(** * FundsManagement: the request / response / state-transition core

    A shallow embedding of [src/app/funds/FundsManagement.tsx], the React
    component that holds a bearer token, reads the account snapshot
    ([fetchFunds]) and submits deposits ([depositFunds]).

    The component is modelled as
    - a record [State] with one field per [useState] cell,
    - a small command language [Cmd] in which the two [async] functions are
      written in the order of the source (state setters, [await fetch],
      [setTimeout], [try] / [catch] / [finally]),
    - a [World] that holds the state, the observable effects issued so far,
      the requests in flight and the timers pending, and
    - a [step] function that feeds one event (input edited, button pressed,
      response settled, timer fired) to the world.

    Strings are byte strings (UTF-8); JavaScript numbers that come out of
    [parseFloat] are kept as the decimal they were read from, which decides
    the only numeric test of the source, [parseFloat(x) <= 0], exactly.
    Response bodies are records of the declared interfaces.  A delay is the
    number given to [setTimeout]; the clock is not modelled, and a pending
    timer may fire at any later turn. *)

From Stdlib Require Import ZArith NArith Bool Ascii String List Lia.
From Stdlib Require Import DecimalString.
From stdpp Require Import base list.

Import ListNotations.
Local Open Scope string_scope.
Local Open Scope list_scope.

(* ===================================================================== *)
(** ** JavaScript primitives used by the component *)
(* ===================================================================== *)

Module JS.

(** [!s] on a string: only the empty string is falsy. *)
Definition truthy (s : string) : bool :=
  match s with
  | EmptyString => false
  | String _ _ => true
  end.

(** A Number as [parseFloat] or a JSON body can produce it.  [Decimal neg m e]
    is the double nearest to [(-1)^neg * m * 10^e]. *)
Inductive Number :=
| NaN
| Infinity (neg : bool)
| Decimal (neg : bool) (m : N) (e : Z).

(** A positive decimal [m * 10^e] becomes the double [+0] when it is at most
    [2^-1075], half of the least subnormal (ties go to the even
    significand, which is zero). *)
Definition rounds_to_zero (m : N) (e : Z) : bool :=
  if (0 <=? e)%Z then false
  else (Z.of_N m * 2 ^ 1075 <=? 10 ^ (- e))%Z.

(** [x <= 0].  Every comparison with [NaN] is false; both zeros are
    [<= 0]. *)
Definition le_zero (x : Number) : bool :=
  match x with
  | NaN => false
  | Infinity neg => neg
  | Decimal neg m e => neg || (m =? 0)%N || rounds_to_zero m e
  end.

(** [x > 0]. *)
Definition gt_zero (x : Number) : bool :=
  match x with
  | NaN => false
  | Infinity neg => negb neg
  | Decimal neg m e => negb (neg || (m =? 0)%N || rounds_to_zero m e)
  end.

(** *** [parseFloat] *)

Definition is_ascii_space (c : ascii) : bool :=
  let n := N_of_ascii c in
  ((n =? 9) || (n =? 10) || (n =? 11) || (n =? 12) || (n =? 13) || (n =? 32))%N.

(** The multi-byte members of WhiteSpace and LineTerminator, by their UTF-8
    encoding: U+00A0, U+1680, U+2000..U+200A, U+2028, U+2029, U+202F,
    U+205F, U+3000, U+FEFF. *)
Definition is_space2 (a b : ascii) : bool :=
  ((N_of_ascii a =? 194) && (N_of_ascii b =? 160))%N.

Definition is_space3 (a b c : ascii) : bool :=
  let x := N_of_ascii a in
  let y := N_of_ascii b in
  let z := N_of_ascii c in
  (((x =? 225) && (y =? 154) && (z =? 128))
   || ((x =? 226) && (y =? 128)
       && ((128 <=? z) && (z <=? 138) || (z =? 168) || (z =? 169) || (z =? 175)))
   || ((x =? 226) && (y =? 129) && (z =? 159))
   || ((x =? 227) && (y =? 128) && (z =? 128))
   || ((x =? 239) && (y =? 187) && (z =? 191)))%N.

(** TrimString(_, start). *)
Fixpoint trim_start (s : string) : string :=
  match s with
  | String a r1 =>
      if is_ascii_space a then trim_start r1
      else
        match r1 with
        | String b r2 =>
            if is_space2 a b then trim_start r2
            else
              match r2 with
              | String c r3 => if is_space3 a b c then trim_start r3 else s
              | EmptyString => s
              end
        | EmptyString => s
        end
  | EmptyString => s
  end.

Definition digit_of (c : ascii) : option N :=
  let n := N_of_ascii c in
  if ((48 <=? n) && (n <=? 57))%N then Some (n - 48)%N else None.

(** Reads the longest run of decimal digits, continuing the value [acc];
    returns the value, the number of digits read and the rest. *)
Fixpoint digits (acc : N) (count : nat) (s : string) : N * nat * string :=
  match s with
  | String c r =>
      match digit_of c with
      | Some d => digits (10 * acc + d)%N (S count) r
      | None => (acc, count, s)
      end
  | EmptyString => (acc, count, s)
  end.

(** An optional sign: [true] for [-]. *)
Definition sign (s : string) : bool * string :=
  match s with
  | String c r =>
      if Ascii.eqb c "+" then (false, r)
      else if Ascii.eqb c "-" then (true, r)
      else (false, s)
  | EmptyString => (false, s)
  end.

(** What follows a decimal point, if one is next. *)
Definition after_point (s : string) : option string :=
  match s with
  | String c r => if Ascii.eqb c "." then Some r else None
  | EmptyString => None
  end.

(** ExponentPart, if a complete one starts here; otherwise the literal
    ends before it and the exponent is zero. *)
Definition exponent (s : string) : Z :=
  match s with
  | String c r =>
      if (Ascii.eqb c "e" || Ascii.eqb c "E")%bool then
        let '(neg, r') := sign r in
        let '(v, n, _) := digits 0 0 r' in
        match n with
        | O => 0%Z
        | S _ => if neg then (- Z.of_N v)%Z else Z.of_N v
        end
      else 0%Z
  | EmptyString => 0%Z
  end.

(** StrUnsignedDecimalLiteral: [Infinity], or digits with an optional
    fraction, or a fraction alone, and an optional exponent. *)
Definition unsigned_literal (neg : bool) (s1 : string) : Number :=
  if String.prefix "Infinity" s1 then Infinity neg
  else
    let '(ip, ni, s2) := digits 0 0 s1 in
    match after_point s2 with
    | Some s3 =>
        let '(mant, nf, s4) := digits ip 0 s3 in
        match ni, nf with
        | O, O => NaN
        | _, _ => Decimal neg mant (exponent s4 - Z.of_nat nf)
        end
    | None =>
        match ni with
        | O => NaN
        | S _ => Decimal neg ip (exponent s2)
        end
    end.

(** [parseFloat]: the longest prefix of the trimmed string that is a
    StrDecimalLiteral, or [NaN] when there is none. *)
Definition parseFloat (s : string) : Number :=
  let '(neg, s1) := sign (trim_start s) in
  unsigned_literal neg s1.

(** *** The value of a number field *)

(** A valid floating-point number of HTML: an optional [-]; digits, or a
    point and digits, or both; an optional exponent.  The value of an
    [<input type="number">] is such a string or the empty string. *)
Definition valid_exponent (s3 : string) : bool :=
  match s3 with
  | EmptyString => true
  | String c r =>
      (Ascii.eqb c "e" || Ascii.eqb c "E")
      && (let '(_, r1) := sign r in
          let '(_, ne, r2) := digits 0 0 r1 in
          negb (Nat.eqb ne 0)
          && match r2 with EmptyString => true | String _ _ => false end)
  end.

Definition valid_unsigned (s1 : string) : bool :=
  let '(_, ni, s2) := digits 0 0 s1 in
  match after_point s2 with
  | Some r =>
      let '(_, nf, r') := digits 0 0 r in
      negb (Nat.eqb nf 0) && valid_exponent r'
  | None => negb (Nat.eqb ni 0) && valid_exponent s2
  end.

Definition valid_floating_point_number (s : string) : bool :=
  match s with
  | String c r => if Ascii.eqb c "-" then valid_unsigned r else valid_unsigned s
  | EmptyString => false
  end.

(** The values the field delivers. *)
Definition number_field_value (s : string) : bool :=
  negb (truthy s) || valid_floating_point_number s.

(** A character that can open a valid number after its sign. *)
Definition opens_number (c : ascii) : bool :=
  match digit_of c with
  | Some _ => true
  | None => Ascii.eqb c "."
  end.

(** [`${n}`] for a non-negative integer. *)
Definition show_N (n : N) : string :=
  NilEmpty.string_of_uint (N.to_uint n).

(** What a [catch] clause can receive. *)
Inductive Thrown :=
| ErrorObject (message : string)   (* err instanceof Error *)
| OtherValue.

End JS.

Import JS.

(* ===================================================================== *)
(** ** Data model *)
(* ===================================================================== *)

(** [interface FundsData]: every field is optional. *)
Record FundsData := {
  type : option string;
  email : option string;
  balance : option Number
}.

(** [type PaymentMode = 'NB']. *)
Inductive PaymentMode := NB.

Definition PaymentMode_eqb (a b : PaymentMode) : bool :=
  match a, b with
  | NB, NB => true
  end.

(** [interface DepositRequest]. *)
Record DepositRequest := {
  amount : Number;
  mode : PaymentMode
}.

(** The [data] member of [DepositResponse]. *)
Record DepositData := {
  url : option string
}.

(** [interface DepositResponse]; the field [dr_balance] is [balance] and
    [dr_success] is [success] in the source. *)
Record DepositResponse := {
  dr_success : option bool;
  message : option string;
  dr_balance : option Number;
  data : option DepositData
}.

(** [responseData.data?.url]. *)
Definition data_url (responseData : DepositResponse) : option string :=
  match data responseData with
  | Some d => url d
  | None => None
  end.

(** Truthiness of an optional string: [undefined] and [''] are falsy. *)
Definition truthy_opt (o : option string) : bool :=
  match o with
  | Some s => truthy s
  | None => false
  end.

(** The seven [useState] cells of the component. *)
Record State := {
  funds : option FundsData;
  depositAmount : string;
  depositMode : PaymentMode;
  loading : bool;
  error : string;
  success : string;
  authToken : string
}.

(** The state at mount: the initial values given to [useState]. *)
Definition initial_state : State := {|
  funds := None;
  depositAmount := "";
  depositMode := NB;
  loading := false;
  error := "";
  success := "";
  authToken := ""
|}.

(* ===================================================================== *)
(** ** Requests and responses *)
(* ===================================================================== *)

Inductive Method := GET | POST.

(** The arguments of one [fetch] call.  The body is kept as the object given
    to [JSON.stringify]. *)
Record Request := {
  target : string;
  method : Method;
  headers : list (string * string);
  body : option DepositRequest
}.

(** How a promise settles. *)
Inductive Settled (A : Type) :=
| Rejected (reason : Thrown)
| Fulfilled (value : A).

Arguments Rejected {A} reason.
Arguments Fulfilled {A} value.

(** A [Response]: its status and how [response.json()] settles. *)
Record Response (A : Type) := {
  status : N;
  json : Settled A
}.

Arguments status {A} r.
Arguments json {A} r.

(** [response.ok]: the status is in the range 200..299. *)
Definition in_2xx (st : N) : bool :=
  ((200 <=? st) && (st <=? 299))%N.

Definition ok {A} (response : Response A) : bool :=
  in_2xx (status response).

(* ===================================================================== *)
(** ** Commands *)
(* ===================================================================== *)

(** The calls that write a state cell or reach the browser. *)
Inductive Action :=
| setFunds (d : FundsData)
| setDepositAmount (s : string)
| setLoading (b : bool)
| setError (s : string)
| setSuccess (s : string)
| consoleError (label : string) (err : Thrown)
| windowOpen (href features : string).

(** The body of a function of the component.  [AwaitFunds] and
    [AwaitDeposit] stand for [await fetch(...)] followed by
    [await response.json()]: the continuation gets the settlement of both,
    since the source writes nothing between the two.  [Call] is a call of an
    [async] function that is not awaited; [SetTimeout] registers a
    callback. *)
Inductive Cmd :=
| Return
| Throw (e : Thrown)
| Do (a : Action) (k : Cmd)
| SetTimeout (callback : Cmd) (ms : N) (k : Cmd)
| Call (callee : Cmd) (k : Cmd)
| AwaitFunds (req : Request) (k : Settled (Response FundsData) -> Cmd)
| AwaitDeposit (req : Request) (k : Settled (Response DepositResponse) -> Cmd).

(** [await p] of a settled promise: a rejection is thrown. *)
Definition await {A} (p : Settled A) (k : A -> Cmd) : Cmd :=
  match p with
  | Rejected e => Throw e
  | Fulfilled v => k v
  end.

※ ※ ※

### Activity
Give back exactly the lines of the listing above that run from the line with "dr_balance : option Number;" to the line with "target : string;", inclusive.

### Finished task
  dr_balance : option Number;
  data : option DepositData
}.

(** [responseData.data?.url]. *)
Definition data_url (responseData : DepositResponse) : option string :=
  match data responseData with
  | Some d => url d
  | None => None
  end.

(** Truthiness of an optional string: [undefined] and [''] are falsy. *)
Definition truthy_opt (o : option string) : bool :=
  match o with
  | Some s => truthy s
  | None => false
  end.

(** The seven [useState] cells of the component. *)
Record State := {
  funds : option FundsData;
  depositAmount : string;
  depositMode : PaymentMode;
  loading : bool;
  error : string;
  success : string;
  authToken : string
}.

(** The state at mount: the initial values given to [useState]. *)
Definition initial_state : State := {|
  funds := None;
  depositAmount := "";
  depositMode := NB;
  loading := false;
  error := "";
  success := "";
  authToken := ""
|}.

(* ===================================================================== *)
(** ** Requests and responses *)
(* ===================================================================== *)

Inductive Method := GET | POST.

(** The arguments of one [fetch] call.  The body is kept as the object given
    to [JSON.stringify]. *)
Record Request := {
  target : string;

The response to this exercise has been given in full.